Supplied material:

(* ===== verification/DagRetries.v ===== *)
(** How often DAGMan runs the job of a node: the successful submits in the trace of a run against the
    RETRY line of the node.

    A node that has still to be submitted ([to_come]) has one run in hand; RestartNode() gives it
    another one and counts it in [retries], which never passes [retry_max].  The rules of DagLogic.v
    take this account through the handlers of DagRun.v. *)

From S2P Require Import Prelude CondorId PriorityList DagJob Dag.
From S2P Require Import HashTable CheckEvents DagRun DagLogic DagSafety.

Open Scope Z_scope.

(** ** The account *)

(** The submits of node [i] that condor_submit or stork_submit reported as successful. *)
Definition ran (i : Z) (a : action) : bool := match a with ASubmit k ok => (k =? i) && ok | _ => false end.
Definition runs (i : Z) (tr : list action) : Z := Z.of_nat (length (filter (fun a => Is_true (ran i a)) tr)).
Lemma runs_app i l l' : runs i (l ++ l') = runs i l + runs i l'.
Proof. unfold runs. rewrite filter_app, length_app. lia. Qed.
Lemma runs_one i a : runs i [a] = if ran i a then 1 else 0.
Proof. unfold runs. rewrite filter_cons, filter_nil. by destruct (ran i a). Qed.

Definition to_come (st : status_t) : bool :=
  status_is st STATUS_NOT_READY || status_is st STATUS_READY || status_is st STATUS_PRERUN.
Definition in_hand (j : Job) : Z := if to_come (_Status j) then 1 else 0.
Lemma in_hand_le j j' : to_come (_Status j') = false \/ to_come (_Status j) = true \/ _Status j' = _Status j -> in_hand j' <= in_hand j.
Proof. unfold in_hand. intros [->|[->| ->]]; [by destruct (to_come _)|by destruct (to_come _)|done]. Qed.

Section Account.
Context (d : Dag).

(** While a node is being submitted its status does not say what is in hand: [Some (i, n)] is for node
    [i] with [n] runs in hand. *)
Definition owed (x : option (Z * Z)) (i : Z) (j : Job) : Z :=
  match x with Some (k, n) => if decide (k = i) then n else in_hand j | None => in_hand j end.
Record Account (x : option (Z * Z)) (s : Run) : Prop := mkAccount {
  a_dom : forall i j, nodes s !! i = Some j -> exists j0, _nodeIDHash d !! i = Some j0 /\ retry_max j = retry_max j0;
  a_max : forall i j, nodes s !! i = Some j -> retries j <= retry_max j;
  a_runs : forall i j j0, nodes s !! i = Some j -> _nodeIDHash d !! i = Some j0 ->
             runs i (trace s) + owed x i j <= 1 + retries j - retries j0
}.
(** What a change of a node may do to the account. *)
Record job_saves (j j' : Job) : Prop := mkSaves {
  sv_max : retry_max j' = retry_max j;
  sv_retries : retries j <= retries j' <= retry_max j' \/ retries j' = retries j;
  sv_hand : in_hand j' <= in_hand j
}.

What you need to do: Read through the listing and copy each line in which the word "action" occurs.

Result of the task:
Definition ran (i : Z) (a : action) : bool := match a with ASubmit k ok => (k =? i) && ok | _ => false end.
Definition runs (i : Z) (tr : list action) : Z := Z.of_nat (length (filter (fun a => Is_true (ran i a)) tr)).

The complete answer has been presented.